#### GIVEN RECORDS

* * * * * * * * *

(** * exploreLyon: convex hulls of clusters and top tags of clusters

    A shallow embedding of [utils/map.py] ([convex_hull_xy],
    [create_cluster_map]) and of [utils/tag.py] ([get_cluster_top_tags]),
    with the properties that the specification states about them.

    Coordinates are Python numbers.  [Hull] takes them in [Z]: on Python
    integers every operation of [convex_hull_xy] (tuple comparison,
    subtraction, multiplication, the test [<= 0]) is exact, and that is the
    arithmetic the specification reasons with ("exact cross-product
    comparisons").  What [Hull] proves of the order of the points, of their
    number and of the run of the loops does not depend on the arithmetic.
    What depends on the sign of a cross product does: [Binary64] takes the
    function on the floats of the machine, shows where rounding breaks such
    a property and proves it for the inputs on which no rounding shows. *)

From Stdlib Require Import ZArith Lia.
From Stdlib Require Import Floats.PrimFloat Floats.FloatOps Floats.SpecFloat.
From stdpp Require Import base decidable list sorting gmap strings pretty.

(** Float literals are written in decimal, as in Python, and stand for the
    nearest binary64 number, as in Python. *)
#[local] Set Warnings "-inexact-float".

Local Open Scope Z_scope.

Module Hull.

(** ** Data model *)

(** A point is a Python tuple [(x, y)]. *)
Definition point : Type := (Z * Z)%type.

(** [cross(o, a, b)] of the source, a closure of [convex_hull_xy], in exact
    arithmetic; [Binary64.cross] is the same in floats. *)
Definition cross (o a b : point) : Z :=
  (a.1 - o.1) * (b.2 - o.2) - (a.2 - o.2) * (b.1 - o.1).

(** Python compares tuples lexicographically: [p < q]. *)
Definition tuple_lt (p q : point) : Prop :=
  p.1 < q.1 ∨ (p.1 = q.1 ∧ p.2 < q.2).

(** [p <= q] on tuples. *)
Definition tuple_le (p q : point) : Prop :=
  p.1 < q.1 ∨ (p.1 = q.1 ∧ p.2 ≤ q.2).

Global Instance tuple_lt_dec p q : Decision (tuple_lt p q).
Proof. unfold tuple_lt. apply _. Defined.

Global Instance tuple_le_dec p q : Decision (tuple_le p q).
Proof. unfold tuple_le. apply _. Defined.

(** [set(points_xy)]: a finite set, whose iteration order Python leaves
    unspecified. *)
Definition py_set (points_xy : list point) : gset point :=
  list_to_set points_xy.

(** [sorted(s)] for a set [s] of tuples: the elements in ascending order. *)
Definition sorted (s : gset point) : list point :=
  merge_sort tuple_le (elements s).

(** ** The monotone chain

    [lower] and [upper] are Python lists used as stacks: [append] pushes at
    the end and [pop] removes the end.  The embedding keeps such a stack with
    its top first: [st = a :: o :: _] stands for the Python list with
    [st[-1] = a] and [st[-2] = o]. *)

(** [while len(st) >= 2 and cross(st[-2], st[-1], p) <= 0: st.pop()] *)
Fixpoint prune (st : list point) (p : point) : list point :=
  match st with
  | a :: ((o :: _) as st') =>
      if bool_decide (cross o a p ≤ 0) then prune st' p else st
  | _ => st
  end.

(** The body of either [for] loop: prune, then [st.append(p)]. *)
Definition push (st : list point) (p : point) : list point :=
  p :: prune st p.

(** [st = []; for p in pts: ...], the stack that the loop leaves, top first. *)
Definition chain (pts : list point) : list point :=
  foldl push [] pts.

(** [st[:-1]] as a Python list (first element first) of a stack kept top
    first: drop the top, then read from the bottom up. *)
Definition but_last (st : list point) : list point :=
  reverse (tail st).

Definition convex_hull_xy (points_xy : list point) : list point :=
  let pts := sorted (py_set points_xy) in
  if decide (length pts < 3)%nat then []
  else
    let lower := chain pts in
    let upper := chain (reverse pts) in
    but_last lower ++ but_last upper.

(** ** The same function with Python's failure paths

    The source indexes and pops its lists, which Python answers with an
    [IndexError] when the list is too short, and it loops with [while].
    [convex_hull_xy_run] follows the source statement by statement on
    Python lists kept first element first, with these paths explicit: a
    run returns a value, raises, or is cut off when its fuel (a bound on the
    number of iterations of one [while] loop) runs out. *)

Inductive exn : Type := IndexError.

Inductive outcome (A : Type) : Type :=
  | Returned (v : A)
  | Raised (e : exn)
  | OutOfFuel.

Arguments Returned {A} v.
Arguments Raised {A} e.
Arguments OutOfFuel {A}.

Global Instance outcome_ret : MRet outcome := λ A v, Returned v.

Global Instance outcome_bind : MBind outcome := λ A B f m,
  match m with
  | Returned v => f v
  | Raised e => Raised e
  | OutOfFuel => OutOfFuel
  end.

(** [len(l)] *)
Definition py_len {A} (l : list A) : Z := Z.of_nat (length l).

(** [l[i]]: a negative index counts from the end; out of range raises. *)
Definition py_getitem {A} (l : list A) (i : Z) : outcome A :=
  let n := py_len l in
  let j := if bool_decide (i < 0) then n + i else i in
  if bool_decide (0 ≤ j < n) then
    match l !! Z.to_nat j with
    | Some x => Returned x
    | None => Raised IndexError
    end
  else Raised IndexError.

(** [l.pop()], for the list it leaves: popping the empty list raises. *)
Definition py_pop {A} (l : list A) : outcome (list A) :=
  match l with
  | [] => Raised IndexError
  | _ => Returned (take (length l - 1) l)
  end.

(** [l.append(x)] *)
Definition py_append {A} (l : list A) (x : A) : list A := l ++ [x].

(** [l[:-1]], which never raises. *)
Definition py_but_last {A} (l : list A) : list A := take (length l - 1) l.

(** [while len(st) >= 2 and cross(st[-2], st[-1], p) <= 0: st.pop()] *)
Fixpoint while_pop (fuel : nat) (st : list point) (p : point)
  : outcome (list point) :=
  match fuel with
  | O => OutOfFuel
  | S fuel' =>
      if bool_decide (2 ≤ py_len st) then
        o ← py_getitem st (-2);
        a ← py_getitem st (-1);
        if bool_decide (cross o a p ≤ 0) then
          st' ← py_pop st; while_pop fuel' st' p
        else mret st
      else mret st
  end.

(** [for p in pts: while ...: st.pop(); st.append(p)] *)
Fixpoint for_points (fuel : nat) (st pts : list point)
  : outcome (list point) :=
  match pts with
  | [] => mret st
  | p :: pts' =>
      st' ← while_pop fuel st p;
      for_points fuel (py_append st' p) pts'
  end.

Definition convex_hull_xy_run (fuel : nat) (points_xy : list point)
  : outcome (list point) :=
  let pts := sorted (py_set points_xy) in
  if bool_decide (py_len pts < 3) then mret []
  else
    lower ← for_points fuel [] pts;
    upper ← for_points fuel [] (reverse pts);
    mret (py_but_last lower ++ py_but_last upper).

Example scenario_square :
  convex_hull_xy [(0,0); (4,0); (4,4); (0,4); (2,2)] = [(0,0); (4,0); (4,4); (0,4)].
Proof. vm_compute. reflexivity. Qed.

Example scenario_collinear :
  convex_hull_xy [(0,0); (1,0); (2,0)] = [(0,0); (2,0)].
Proof. vm_compute. reflexivity. Qed.


(** ** Geometry of the turn test *)

(** The sweep order: [pts] is scanned in ascending tuple order for the lower
    chain ([s = 1]) and in descending order for the upper chain ([s = -1]).
    [sweep_lt s a b] says that the scan of direction [s] meets [a] before
    [b]. *)
Definition sweep_lt (s : Z) (a b : point) : Prop :=
  tuple_lt (s * a.1, s * a.2) (s * b.1, s * b.2).

(** A stack, top first, is convex when any three of its points, taken from
    the bottom up, make a strict left turn. *)
Definition convex (st : list point) : Prop :=
  ∀ a b c, [a; b; c] `sublist_of` st → 0 < cross c b a.

(** Every point of [Q] lies on or to the left of every edge of the stack. *)
Fixpoint supports (Q st : list point) : Prop :=
  match st with
  | a :: ((b :: _) as st') => (∀ q, q ∈ Q → 0 ≤ cross b a q) ∧ supports Q st'
  | _ => True
  end.

Lemma sweep_lt_asc a b : sweep_lt 1 a b ↔ tuple_lt a b.
Proof. unfold sweep_lt, tuple_lt; simpl; lia. Qed.

Lemma sweep_lt_desc a b : sweep_lt (-1) a b ↔ tuple_lt b a.
Proof. unfold sweep_lt, tuple_lt; simpl; lia. Qed.

Lemma cross_rotate o a b : cross a b o = cross o a b.
Proof. unfold cross; ring. Qed.

Lemma cross_swap o a b : cross o b a = - cross o a b.
Proof. unfold cross; ring. Qed.

Lemma cross_flip o a b : cross b a o = - cross o a b.
Proof. unfold cross; ring. Qed.

Lemma cross_same_l o a : cross o o a = 0.
Proof. unfold cross; ring. Qed.

Lemma cross_same_r o a : cross o a a = 0.
Proof. unfold cross; ring. Qed.

Lemma cross_same_lr o a : cross o a o = 0.
Proof. unfold cross; ring. Qed.

(** Two directions [d] and [e] of the same half plane with [d × e = 0] are
    parallel and point the same way, so a third direction turns the same
    way from both. *)
Lemma det_parallel dx dy ex ey fx fy :
  (0 < dx ∨ dx = 0 ∧ 0 < dy) → (0 < ex ∨ ex = 0 ∧ 0 < ey) →
  dx * ey - dy * ex = 0 → 0 < dx * fy - dy * fx → 0 < ex * fy - ey * fx.
Proof.
  intros Hd He H0 H1.
  assert (Ix : (ex * fy - ey * fx) * dx
               = (dx * fy - dy * fx) * ex - (dx * ey - dy * ex) * fx) by ring.
  assert (Iy : (ex * fy - ey * fx) * dy
               = (dx * fy - dy * fx) * ey - (dx * ey - dy * ex) * fy) by ring.
  rewrite H0 in Ix, Iy.
  destruct Hd as [Hd|[-> Hd]].
  - assert (0 < ex) by nia. nia.
  - assert (ex = 0) by nia. subst ex. nia.
Qed.

Section Sweep.
Variable s : Z.
Hypothesis Hs : s = 1 ∨ s = -1.

Local Abbreviation lt := (sweep_lt s).

Local Ltac geo :=
  unfold sweep_lt, tuple_lt, cross in *; simpl in *; destruct Hs; subst s.

Lemma sweep_lt_irrefl a : ¬ lt a a.
Proof. geo; lia. Qed.

Lemma sweep_lt_trans a b c : lt a b → lt b c → lt a c.
Proof. geo; lia. Qed.

Lemma sweep_lt_asym a b : lt a b → lt b a → False.
Proof. geo; lia. Qed.

Lemma sweep_lt_trichotomy a b : lt a b ∨ a = b ∨ lt b a.
Proof.
  destruct a as [a1 a2], b as [b1 b2].
  assert (a1 < b1 ∨ (a1 = b1 ∧ a2 < b2) ∨ (a1 = b1 ∧ a2 = b2)
          ∨ (a1 = b1 ∧ b2 < a2) ∨ b1 < a1) as Hc by lia.
  destruct Hc as [?|[?|[[-> ->]|[?|?]]]]; [| |by auto| |]; geo; lia.
Qed.

(** Four points met in this order: if [x y a] and [y a p] turn left, so do
    [x y p] and [x a p]. *)
Lemma left_turn_extend x y a p :
  lt x y → lt y a → lt a p → 0 < cross x y a → 0 < cross y a p →
  0 < cross x y p ∧ 0 < cross x a p.
Proof.
  destruct x as [x1 x2], y as [y1 y2], a as [a1 a2], p as [p1 p2].
  geo; split; nia.
Qed.

(** Popping [b]: a point [q] beyond [b] stays left of the new edge. *)
Lemma pop_keeps_beyond a b p q :
  0 ≤ cross a b q → 0 ≤ cross b p q → cross a b p ≤ 0 → 0 ≤ cross a p q.
Proof.
  destruct a as [a1 a2], b as [b1 b2], p as [p1 p2], q as [q1 q2].
  unfold cross; simpl; nia.
Qed.

(** Popping [b]: a point [q] between [a] and [b] stays left of the new
    edge. *)
Lemma pop_keeps_between a b p q :
  lt a q → lt q b → lt b p →
  0 ≤ cross a b q → cross a b p ≤ 0 → 0 ≤ cross a p q.
Proof.
  destruct a as [a1 a2], b as [b1 b2], p as [p1 p2], q as [q1 q2].
  geo; nia.
Qed.

(** Pushing [p] above [a]: a point [q] met before [a] that is left of the
    edge below [a] is left of the new edge too. *)
Lemma push_keeps_before o a p q :
  lt q a → lt o a → lt a p →
  0 < cross o a p → 0 ≤ cross o a q → 0 ≤ cross a p q.
Proof.
  destruct o as [o1 o2], a as [a1 a2], p as [p1 p2], q as [q1 q2].
  geo; nia.
Qed.

(** A vertex [c1] that lies on the segment from [c0] to [c1'] and turns
    left towards [c2] leaves [c1'] strictly to the right of its edge. *)
Lemma inner_vertex_cuts c0 c1 c1' c2 :
  lt c0 c1 → lt c1 c1' → cross c0 c1 c1' = 0 → 0 < cross c0 c1 c2 →
  cross c1 c2 c1' < 0.
Proof.
  destruct c0 as [x1 x2], c1 as [y1 y2], c1' as [a1 a2], c2 as [p1 p2].
  geo; intros Hd He H0 H1.
  - pose proof (det_parallel (y1 - x1) (y2 - x2) (a1 - y1) (a2 - y2)
                  (p1 - y1) (p2 - y2)). lia.
  - pose proof (det_parallel (x1 - y1) (x2 - y2) (y1 - a1) (y2 - a2)
                  (y1 - p1) (y2 - p2)). lia.
Qed.


(** *** Lists of three and of two inside a stack *)

Lemma sublist_pair_cons (a b x : point) t :
  [a; b] `sublist_of` x :: t ↔ (a = x ∧ b ∈ t) ∨ [a; b] `sublist_of` t.
Proof.
  rewrite sublist_cons_r. split.
  - intros [?|(l' & [= -> <-] & Hl)]; [by right|left].
    split; [done|]. by apply singleton_sublist_l.
  - intros [[-> Hb]|?]; [right|by left].
    eexists; split; [done|]. by apply singleton_sublist_l.
Qed.

Lemma sublist_triple_cons (a b c x : point) t :
  [a; b; c] `sublist_of` x :: t ↔
    (a = x ∧ [b; c] `sublist_of` t) ∨ [a; b; c] `sublist_of` t.
Proof.
  rewrite sublist_cons_r. split.
  - intros [?|(l' & [= -> <-] & Hl)]; [by right|by left].
  - intros [[-> Hb]|?]; [right; eauto|by left].
Qed.

Lemma convex_cons a st : convex (a :: st) → convex st.
Proof. intros H x y z Hs'. apply H. by apply sublist_cons. Qed.

Lemma convex_suffix st st' : st' `suffix_of` st → convex st → convex st'.
Proof.
  intros [k ->] H x y z Hs'. apply H. by apply sublist_inserts_l.
Qed.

* * * * * * * * *

#### WHAT IS NEEDED
Across the entries, how many lines include the string "loops"? The answer should be only a number.

#### ANSWER TO THE EXERCISE
2